__What needs to be done__. A single number is the whole answer: how many lines in this listing contain "gset".

__Task material__.

Lemma TokenInv_step m op m' obs its sts :
  TokenInv m its sts → matcher_step m op = Some (m', obs) →
  TokenInv m' (its ++ issued_by (op, obs)) (sts ++ settled_by (op, obs)).
Proof.
  intros HT Hstep. pose proof (tok_matcher _ _ _ HT) as Hinv.
  pose proof (matcher_step_inv _ _ _ _ Hinv Hstep) as Hinv'.
  destruct op as [d e app now|d e app now|tok del|rules| | |d e|d|]; simpl in Hstep.
  - apply bind_Some in Hstep as ([m1 v] & Hd & [= <- <-]). cbn. rewrite !app_nil_r.
    destruct (dispatch_device_generation _ _ _ _ _ _ _ Hd) as [Hg _].
    eapply TokenInv_shrink; eauto using dispatch_pending_subseteq.
  - apply bind_Some in Hstep as ([m1 [v t]] & Hd & [= <- <-]). cbn.
    rewrite app_nil_r. eapply TokenInv_dispatch_delivery in Hd; [|done].
    by destruct t.
  - pose proof (TokenInv_report m tok del its sts HT).
    destruct (report_delivery _ _ _) as [m1 b]. simplify_eq. cbn.
    rewrite app_nil_r. by destruct b.
  - simplify_eq. cbn. rewrite !app_nil_r. by eapply TokenInv_shrink.
  - simplify_eq. cbn. rewrite !app_nil_r. eapply TokenInv_shrink; try done.
    apply map_empty_subseteq.
  - simplify_eq. cbn. rewrite !app_nil_r. by eapply TokenInv_shrink.
  - simplify_eq. cbn. rewrite !app_nil_r. eapply TokenInv_shrink; try done;
      unfold Matcher_settle_device_event; case_match; try done.
    apply delete_subseteq.
  - simplify_eq. cbn. rewrite !app_nil_r. eapply TokenInv_shrink; try done.
    apply map_filter_subseteq.
  - simplify_eq. cbn. rewrite !app_nil_r. eapply TokenInv_shrink; try done.
    apply map_empty_subseteq.
Qed.

Lemma TokenInv_run m tr m' its sts :
  TokenInv m its sts → matcher_run m tr m' →
  TokenInv m' (its ++ issued tr) (sts ++ settled tr).
Proof.
  intros HT Hrun. revert its sts HT.
  induction Hrun as [m|m op m1 obs tr m2 Hstep _ IH]; intros its sts HT.
  { cbn. by rewrite !app_nil_r. }
  eapply TokenInv_step in Hstep; [|done]. apply IH in Hstep.
  unfold issued, settled in *. rewrite !bind_cons, !app_assoc. done.
Qed.

Lemma TokenInv_new rules : TokenInv (Matcher_new (RuleSet_new rules)) [] [].
Proof.
  split; simpl; try (auto with sledge; constructor); set_solver.
Qed.
(* ===== verification/Config.v ===== *)
(** * Configuration (packages/config, packages/config/models)

    The document as it is written on disk, its validation, and its compilation
    into the engine's [RuleSet]. The TOML parser is a parameter; a [HashMap] is
    a finite map, and where the code iterates over one it first sorts by name or
    takes a minimum, as modelled. *)

From stdpp Require Import pretty.
From S2P Require Import Prelude Event TapFsm Rule.

#[local] Open Scope string_scope.

(** ** The document (models/src/lib.rs) *)

Record DaemonSection : Type := mkDaemonSection { log_level : string }.

(** [default_log_level] *)
Definition default_log_level : string := "info".
Definition DaemonSection_default : DaemonSection := mkDaemonSection default_log_level.

Record LinuxAppIds : Type := mkLinuxAppIds {
  wayland : option string;
  x11_class : option string;
}.

Record AppAlias : Type := mkAppAlias {
  app_macos : option string;
  app_linux : option string;
  app_windows : option string;
  linux_ids : option LinuxAppIds;
}.

Record InputSourceAlias : Type := mkInputSourceAlias {
  src_macos : option string;
  src_linux : option string;
  src_windows : option string;
}.

Record WhenDoc : Type := mkWhenDoc { app_in : list string }.

Inductive TriggerDoc : Type :=
  | HotkeyDoc (key : string) (mods : list string)
  | TapDoc (tap : string) (count within_ms : Z).
(* ===== verification/KeyState.v ===== *)
(** * Per-proxy key ownership (packages/linux/src/state.rs)

    [KeyState] decides which key events of a grabbed keyboard reach the
    virtual output: decisions latch on key-down through key-up, output is
    speculative until the frame is committed, and everything still held is
    released before the device is let go. *)

From S2P Require Import Prelude Protocol.

(** [MAX_KEY] *)
Definition MAX_KEY : Z := 767.

Record KeyState : Type := mkKeyState {
  physical : gset Z;
  output : gset Z;
  committed_output : gset Z;
  swallowed : gset Z;
  dropping : bool;
}.

(** [KeyState::default()] *)
Definition KeyState_default : KeyState := mkKeyState ∅ ∅ ∅ ∅ false.

(** [key(code, value)] *)
Definition key (code value : Z) : RawEvent := mkRawEvent 1 code value.

(** [KeyState::commit_output] *)
Definition commit_output (s : KeyState) : KeyState :=
  mkKeyState (physical s) (output s) (output s) (swallowed s) (dropping s).

(** [KeyState::rollback_output] *)
Definition rollback_output (s : KeyState) : KeyState :=
  mkKeyState (physical s) (committed_output s) (committed_output s) (swallowed s)
    (dropping s).

(** [KeyState::press] *)
Definition press (s : KeyState) (event : RawEvent) (decision : Operation) :
    KeyState * list RawEvent :=
  let '(ph, fresh) := set_insert (raw_code event) (physical s) in
  if negb fresh then
    (mkKeyState ph (output s) (committed_output s) (swallowed s) (dropping s), [])
  else if bool_decide (decision = Pass) then
    (mkKeyState ph ({[raw_code event]} ∪ output s) (committed_output s) (swallowed s)
       (dropping s), [event])
  else
    (mkKeyState ph (output s) (committed_output s) ({[raw_code event]} ∪ swallowed s)
       (dropping s), []).

(** [KeyState::apply] *)
Definition apply (s : KeyState) (event : RawEvent) (decision : Operation) :
    KeyState * list RawEvent :=
  if negb (match decision with Pass | Swallow => true | _ => false end) then (s, [])
  else if bool_decide (event_type event = 0) && bool_decide (raw_code event = 3) then
    (mkKeyState (physical s) (output s) (committed_output s) (swallowed s) true, [])
  else if dropping s then (s, [])
  else if negb (bool_decide (event_type event = 1)) then (s, [event])
  else if bool_decide (MAX_KEY < raw_code event) ||
          negb (bool_decide (0 ≤ value event ≤ 2)) then (s, [])
  else
    match value event with
    | 0 =>
        let '(out, present) := set_remove (raw_code event) (output s) in
        (mkKeyState (physical s ∖ {[raw_code event]}) out (committed_output s)
           (swallowed s ∖ {[raw_code event]}) (dropping s),
         if present then [event] else [])
    | 2 => (s, if bool_decide (raw_code event ∈ output s) then [event] else [])
    | _ => press s event decision
    end.

(** The loop of [resync] over the keys that are physically down. *)
Fixpoint resync_loop (swallowed : gset Z) (output : gset Z) (keys : list Z) :
    gset Z * list RawEvent :=
  match keys with
  | [] => (output, [])
  | code :: keys =>
      if bool_decide (code ≤ MAX_KEY) && negb (bool_decide (code ∈ output)) &&
         negb (bool_decide (code ∈ swallowed))
      then
        let '(output, events) := resync_loop swallowed ({[code]} ∪ output) keys in
        (output, key code 1 :: events)
      else resync_loop swallowed output keys
  end.

(** [KeyState::resync] *)
Definition resync (s : KeyState) (keys : gset Z) : KeyState * list RawEvent :=
  let releases := (λ code, key code 0) <$> ascending (output s ∖ keys) in
  let out := output s ∩ keys in
  let sw := swallowed s ∩ keys in
  let '(out, presses) := resync_loop sw out (ascending keys) in
  (mkKeyState keys out (committed_output s) sw false, releases ++ presses).

(** [KeyState::release_all] *)
Definition release_all (s : KeyState) : KeyState * list RawEvent :=
  (KeyState_default,
   (λ code, key code 0) <$> ascending (output s ∪ committed_output s)).
Lemma encode_decode_body bd op b :
  body_typed bd → encode_body bd = Ok (op, b) → body_roundtrip bd op b.
Proof.
  assert (is_u32 0) as H0 by done.
  destruct bd as [i|i|e|d|o|d|r|r|st r]; intros T.
  - by apply encode_decode_hello.
  - by apply encode_decode_hello.
  - by apply encode_decode_event.
  - by apply encode_decode_decision.
  - rewrite encode_outcome. intros [= <- <-]. unfold body_roundtrip.
    rewrite length_outcome_bytes. split_and!; [lia|done|].
    by intros s bd' (o' & ->%(outcome_decode o _ T) & ->)%result_fmap_Ok.
  - by apply encode_decode_decision.
  - rewrite (proj1 (encode_reason r)). intros [= <- <-]. unfold body_roundtrip.
    rewrite length_pair_bytes. split_and!; [lia|done|]. intros s bd'.
    cbn -[pair_bytes u32_at zero]. destruct (pair_at r 0) as [-> _]; [done..|].
    destruct (zero _); [|done]. cbn. destruct (_ || _); [done|]. by intros [= <-].
  - rewrite (proj2 (encode_reason r)). intros [= <- <-]. unfold body_roundtrip.
    rewrite length_pair_bytes. split_and!; [lia|done|]. intros s bd'.
    cbn -[pair_bytes u32_at zero]. destruct (pair_at r 0) as [-> _]; [done..|].
    destruct (zero _); [|done]. cbn. destruct (_ || _); [done|].
    destruct (negb _); [|done]. by intros [= <-].
  - cbn -[put pair_bytes]. rewrite put_pair. intros [= <- <-]. unfold body_roundtrip.
    rewrite length_pair_bytes. split_and!; [lia|done|]. intros s bd'. destruct T as [Ts Tr].
    cbn -[pair_bytes u32_at]. destruct (pair_at st r) as [-> ->]; [done..|].
    destruct (_ && _); [|done]. by intros [= <-].
Qed.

__Exercise output__. 7